The fixed price of 725 CFA francs ($1.43) a kilogram (2.2 pounds) will remain in effect “until further notice,” Le Conseil du Cafe-Cacao said today on its website. The so-called mid-crop will begin April 1, it said. The regulator urged buyers and cooperatives holding beans from the main crop, which started in October, to sell them by March 31.
The price paid to farmers may drop to 664.50 CFA francs a kilogram for the mid-crop, according to the mean estimate of six traders, processors and analysts in a Bloomberg survey last month. Two people in the survey said they expected the so-called farmgate price to be unchanged. Cocoa in London fell 0.4 percent to 1,422 pounds ($2,150) a ton on NYSE Liffe today.

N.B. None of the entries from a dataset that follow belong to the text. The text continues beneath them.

(** X8.  A harvested table without a column named "Policy" (or "policy_name")
    breaks the first tab as soon as a policy matches the selected year: the
    marker loop and the listing under the chart both raise [KeyError].
    (Stated for a policy table with distinct labels and no "Country"
    column, so that lines 125-133 select rows and do not themselves
    raise.) *)
Theorem markers_need_policy_column
        (to_numeric_str : string -> option Q) (repr_num : Q -> string)
        (country_contains : string -> value -> bool)
        (dfs : list DataFrame) (policy_df : DataFrame)
        (policy_year : Z) (country : string) (shown : DataFrame)
        (Hn : normalize to_numeric_str repr_num dfs = Returned policy_df)
        (Hnd : NoDup (columns policy_df))
        (Hnc : ~ In "Country" (columns policy_df))
        (Hno1 : ~ In "Policy" (columns (cpd_df dfs)))
        (Hno2 : ~ In "policy_name" (columns (cpd_df dfs)))
        (Hshown : policy_year_df country_contains policy_df policy_year country
                  = Returned (Some shown))
        (Hrows : rows shown <> []) :
  policy_markers country_contains policy_df policy_year country = Raised KeyError /\
  policies_table country_contains policy_df policy_year country = Raised KeyError.
Proof.
  destruct (shown_rows_match _ _ _ _ _ Hshown) as [Hc [Hy [_ Hmatch]]].
  assert (Hname : Frame.has_column "policy_name" (columns policy_df) = false).
  { destruct (Frame.has_column "policy_name" (columns policy_df)) eqn:E; [|reflexivity].
    exfalso. apply has_column_In in E.
    destruct dfs as [|d0 dfs0].
    - inversion Hn; subst. contradiction.
    - destruct (year_col (columns (cpd_df (d0 :: dfs0)))) as [yc|] eqn:Hyc.
      + assert (Hne : d0 :: dfs0 <> []) by discriminate.
        destruct (normalize_detected _ _ _ _ _ Hne Hyc Hn) as [Hcols _].
        rewrite Hcols in E. destruct (renamed_policy_name _ _ E); contradiction.
      + unfold normalize in Hn. rewrite Hyc in Hn. inversion Hn; subst. contradiction. }
  unfold policy_markers, policies_table. rewrite Hshown. cbn [bind]. rewrite Hc.
  split.
  - destruct (rows shown) as [|r rs] eqn:Hr; [contradiction|].
    destruct (Hmatch r (or_introl eq_refl)) as [_ Heq].
    apply eq_int_true in Heq. destruct Heq as [q [Hq _]].
    cbn [traverse]. unfold annotate. rewrite Hy, Hq, Hname. reflexivity.
  - unfold Frame.empty. rewrite Hc.
    destruct (columns policy_df) as [|c cs] eqn:Hcols; [discriminate Hy|].
    destruct (rows shown) as [|r rs]; [contradiction|].
    now rewrite Hname.
Qed.

Lemma markers_need_policy_column_witness :
  normalize decimal_cell decimal_repr [untitled_page] = Returned untitled_policies /\
  policy_markers any_country untitled_policies 2015 "X" = Raised KeyError /\
  policies_table any_country untitled_policies 2015 "X" = Raised KeyError.
Proof.
  split; [reflexivity|].
  apply (markers_need_policy_column decimal_cell decimal_repr any_country
           [untitled_page] untitled_policies 2015 "X" untitled_policies).
  - reflexivity.
  - repeat constructor; simpl; intuition discriminate.
  - simpl. intros [H|[H|[]]]; discriminate H.
  - simpl. intros [H|[H|[]]]; discriminate H.
  - simpl. intros [H|[H|[]]]; discriminate H.
  - reflexivity.
  - discriminate.
Defined.
(** Witness for C8: a sample of size 3 whose maximum is 5, on the grid
    5..10. *)
Lemma posterior_normalized_and_plotted_witness :
  exists r, (3 <= 5)%nat /\ posterior_engine 5 3 10 = inr r /\
            sumQ (posterior r) == 1 /\
            map probability (chartData r) = map Some (posterior r).
Proof.
  eexists. split; [lia|]. split; [reflexivity|].
  destruct (posterior_normalized_and_plotted 5 3 10 _ (le_S _ _ (le_S _ _ (le_n 3))) eq_refl)
    as (_ & Hsum & _ & _ & _ & Hplot).
  split; [exact Hsum | exact Hplot].
Defined.

End Posterior.

(** ** Histogram counts (DistributionChart) *)

(** Claim C9 fails on a two-trial result for k = 2 (observed maxima 50 and
    80, MVUE estimates 74 and 119): d3 closes the last bin at the overall
    maximum 119, but the recount [val < bin.x1] drops it, so the MVUE
    counts add up to 1 instead of 2. *)
Lemma histogram_drops_overall_maximum :
  match DistributionChart.histogramData [50; 80]%Q [74; 119]%Q with
  | Some bins =>
      DistributionChart.sum_nat (map DistributionChart.naive_count bins) = 2%nat /\
      DistributionChart.sum_nat (map DistributionChart.mvue_count bins) = 1%nat
  | None => False
  end.
Proof. vm_compute. split; reflexivity. Qed.

(** ** Base URLs of the API client *)

Import ApiUrls.
Open Scope string_scope.

Lemma substring_app_length (b s : string) (n : nat) :
  substring (String.length b) n (b ++ s) = substring 0 n s.
Proof. induction b as [|c b IH]; simpl; [reflexivity | exact IH]. Qed.

Lemma length_string_app (b s : string) :
  String.length (b ++ s) = (String.length b + String.length s)%nat.
Proof. induction b as [|c b IH]; simpl; [reflexivity | rewrite IH; reflexivity]. Qed.

(** The derived API base URL always ends with [/api]. *)
Lemma API_BASE_URL_ends_with_api (v : option string) :
  ends_with (API_BASE_URL v) "/api" = true.
Proof.
  unfold API_BASE_URL.
  destruct (ends_with (BASE_URL v) "/api") eqn:E; [exact E|].
  unfold ends_with. rewrite length_string_app. simpl String.length.
  rewrite Nat.add_sub. rewrite substring_app_length.
  apply andb_true_iff. split; [apply Nat.leb_le; lia | reflexivity].
Qed.

(** Claim C10 fails for a back end served from [https://api.example.com]:
    [replace('/api', '')] removes the first [/api], found in [//api.], not
    the appended segment, so the root URL is [https:/.example.com/api] and
    appending [/api] to it does not give back the API base URL. *)
Lemma root_url_strips_first_api_occurrence :
  API_BASE_URL (Some "https://api.example.com") = "https://api.example.com/api" /\
  ROOT_BASE_URL (Some "https://api.example.com") = "https:/.example.com/api" /\
  ROOT_BASE_URL (Some "https://api.example.com") ++ "/api" <>
    API_BASE_URL (Some "https://api.example.com").
Proof.
  split; [reflexivity|]. split; [reflexivity|].
  vm_compute. intros H. discriminate H.
Qed.

Close Scope string_scope.

End Properties.

(* ================================================================== *)
(** * Further properties of the client code *)

Module Extras.

Import ListNotations.
Open Scope Z_scope.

Ivory Coast changed how the cocoa crop is sold this season as part of conditions imposed in a $4.4 billion debt relief backed by the World Bank and the International Monetary Fund. Farmers were granted a price guarantee that’s 60 percent of the world market value of the chocolate ingredient and the government agreed to sell 70 percent to 80 percent of the crop before the start of the season.